%%

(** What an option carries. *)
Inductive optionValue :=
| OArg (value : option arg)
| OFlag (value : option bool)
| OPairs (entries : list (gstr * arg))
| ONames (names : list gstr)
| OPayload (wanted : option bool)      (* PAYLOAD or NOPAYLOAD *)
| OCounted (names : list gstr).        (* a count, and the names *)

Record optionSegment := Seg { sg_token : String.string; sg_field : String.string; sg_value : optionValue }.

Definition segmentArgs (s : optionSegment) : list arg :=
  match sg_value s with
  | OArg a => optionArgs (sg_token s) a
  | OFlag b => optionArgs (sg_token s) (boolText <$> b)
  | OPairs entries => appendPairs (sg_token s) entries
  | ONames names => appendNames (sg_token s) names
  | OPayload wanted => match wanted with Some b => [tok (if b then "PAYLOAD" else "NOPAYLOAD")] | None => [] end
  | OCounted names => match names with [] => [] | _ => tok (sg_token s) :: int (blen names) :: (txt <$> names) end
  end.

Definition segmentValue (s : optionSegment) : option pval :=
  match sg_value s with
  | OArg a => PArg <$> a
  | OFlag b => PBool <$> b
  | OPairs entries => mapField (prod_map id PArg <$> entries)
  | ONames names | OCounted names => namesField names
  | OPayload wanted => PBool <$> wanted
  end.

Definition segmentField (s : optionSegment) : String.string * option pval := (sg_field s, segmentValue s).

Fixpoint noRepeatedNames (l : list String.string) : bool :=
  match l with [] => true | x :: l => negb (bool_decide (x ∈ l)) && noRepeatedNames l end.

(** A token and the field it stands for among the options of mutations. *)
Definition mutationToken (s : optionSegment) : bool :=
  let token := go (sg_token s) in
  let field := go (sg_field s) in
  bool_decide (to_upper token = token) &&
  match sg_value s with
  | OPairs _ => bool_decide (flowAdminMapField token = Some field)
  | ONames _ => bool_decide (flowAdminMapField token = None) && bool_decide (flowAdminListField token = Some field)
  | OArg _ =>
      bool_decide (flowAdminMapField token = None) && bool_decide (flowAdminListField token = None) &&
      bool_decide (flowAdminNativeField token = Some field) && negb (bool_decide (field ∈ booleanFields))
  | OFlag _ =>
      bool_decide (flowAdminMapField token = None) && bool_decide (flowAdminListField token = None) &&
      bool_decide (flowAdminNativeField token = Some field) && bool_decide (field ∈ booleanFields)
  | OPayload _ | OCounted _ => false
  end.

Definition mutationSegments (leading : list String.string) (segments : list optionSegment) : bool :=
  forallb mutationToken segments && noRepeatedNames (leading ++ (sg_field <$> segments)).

%%
%%

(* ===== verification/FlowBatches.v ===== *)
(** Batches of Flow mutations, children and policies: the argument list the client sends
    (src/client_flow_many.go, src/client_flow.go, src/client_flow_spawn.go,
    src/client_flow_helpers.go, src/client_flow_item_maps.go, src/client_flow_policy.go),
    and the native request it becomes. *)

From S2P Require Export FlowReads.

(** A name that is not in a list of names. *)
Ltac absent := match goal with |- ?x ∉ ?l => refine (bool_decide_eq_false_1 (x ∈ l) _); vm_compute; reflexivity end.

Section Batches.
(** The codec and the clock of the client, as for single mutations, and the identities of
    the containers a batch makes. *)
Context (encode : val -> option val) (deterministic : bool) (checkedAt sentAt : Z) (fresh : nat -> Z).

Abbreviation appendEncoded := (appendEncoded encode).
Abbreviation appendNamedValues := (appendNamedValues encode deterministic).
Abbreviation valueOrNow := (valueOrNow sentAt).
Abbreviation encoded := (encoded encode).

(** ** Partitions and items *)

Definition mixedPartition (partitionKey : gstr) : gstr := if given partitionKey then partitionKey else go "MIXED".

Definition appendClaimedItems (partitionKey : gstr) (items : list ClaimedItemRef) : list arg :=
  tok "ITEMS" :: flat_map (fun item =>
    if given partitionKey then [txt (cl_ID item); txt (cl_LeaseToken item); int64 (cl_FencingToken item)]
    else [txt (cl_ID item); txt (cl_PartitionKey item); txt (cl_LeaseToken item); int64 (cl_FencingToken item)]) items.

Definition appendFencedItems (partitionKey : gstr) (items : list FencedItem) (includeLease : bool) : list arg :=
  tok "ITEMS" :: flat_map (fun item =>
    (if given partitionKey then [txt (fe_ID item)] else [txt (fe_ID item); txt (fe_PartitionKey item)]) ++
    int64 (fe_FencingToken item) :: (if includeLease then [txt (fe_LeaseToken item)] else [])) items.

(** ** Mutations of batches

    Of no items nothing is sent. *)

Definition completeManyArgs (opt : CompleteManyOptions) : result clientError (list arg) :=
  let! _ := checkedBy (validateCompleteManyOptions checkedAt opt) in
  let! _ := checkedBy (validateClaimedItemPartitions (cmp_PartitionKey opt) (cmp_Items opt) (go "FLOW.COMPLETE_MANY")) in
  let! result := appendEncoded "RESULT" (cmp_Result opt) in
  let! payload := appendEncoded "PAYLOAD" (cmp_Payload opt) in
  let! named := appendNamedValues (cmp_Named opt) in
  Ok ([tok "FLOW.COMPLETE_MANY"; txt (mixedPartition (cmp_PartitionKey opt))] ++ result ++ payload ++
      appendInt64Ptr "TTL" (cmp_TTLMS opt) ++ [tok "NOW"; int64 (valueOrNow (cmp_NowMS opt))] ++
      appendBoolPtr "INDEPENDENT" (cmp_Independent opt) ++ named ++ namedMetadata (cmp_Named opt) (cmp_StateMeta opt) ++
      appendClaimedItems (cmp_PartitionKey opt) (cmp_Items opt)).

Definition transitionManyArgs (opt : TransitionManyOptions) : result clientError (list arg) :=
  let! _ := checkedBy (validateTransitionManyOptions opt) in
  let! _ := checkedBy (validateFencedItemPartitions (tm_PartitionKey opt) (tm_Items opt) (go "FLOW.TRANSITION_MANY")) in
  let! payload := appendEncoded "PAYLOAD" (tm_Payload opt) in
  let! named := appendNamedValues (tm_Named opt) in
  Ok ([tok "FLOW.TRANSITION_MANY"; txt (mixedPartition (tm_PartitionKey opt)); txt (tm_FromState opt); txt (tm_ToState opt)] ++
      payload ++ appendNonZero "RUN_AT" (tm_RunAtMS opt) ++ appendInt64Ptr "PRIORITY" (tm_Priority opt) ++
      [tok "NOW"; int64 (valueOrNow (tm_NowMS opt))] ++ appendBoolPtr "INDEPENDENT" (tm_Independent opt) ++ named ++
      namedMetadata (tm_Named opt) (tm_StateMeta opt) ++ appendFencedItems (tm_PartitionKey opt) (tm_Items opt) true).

%%

Repeat, word for word, the lines above between the line holding "(** What an option carries. *)" and the line holding "(sg_token s) a", inclusive; omit everything else.

(** What an option carries. *)
Inductive optionValue :=
| OArg (value : option arg)
| OFlag (value : option bool)
| OPairs (entries : list (gstr * arg))
| ONames (names : list gstr)
| OPayload (wanted : option bool)      (* PAYLOAD or NOPAYLOAD *)
| OCounted (names : list gstr).        (* a count, and the names *)

Record optionSegment := Seg { sg_token : String.string; sg_field : String.string; sg_value : optionValue }.

Definition segmentArgs (s : optionSegment) : list arg :=
  match sg_value s with
  | OArg a => optionArgs (sg_token s) a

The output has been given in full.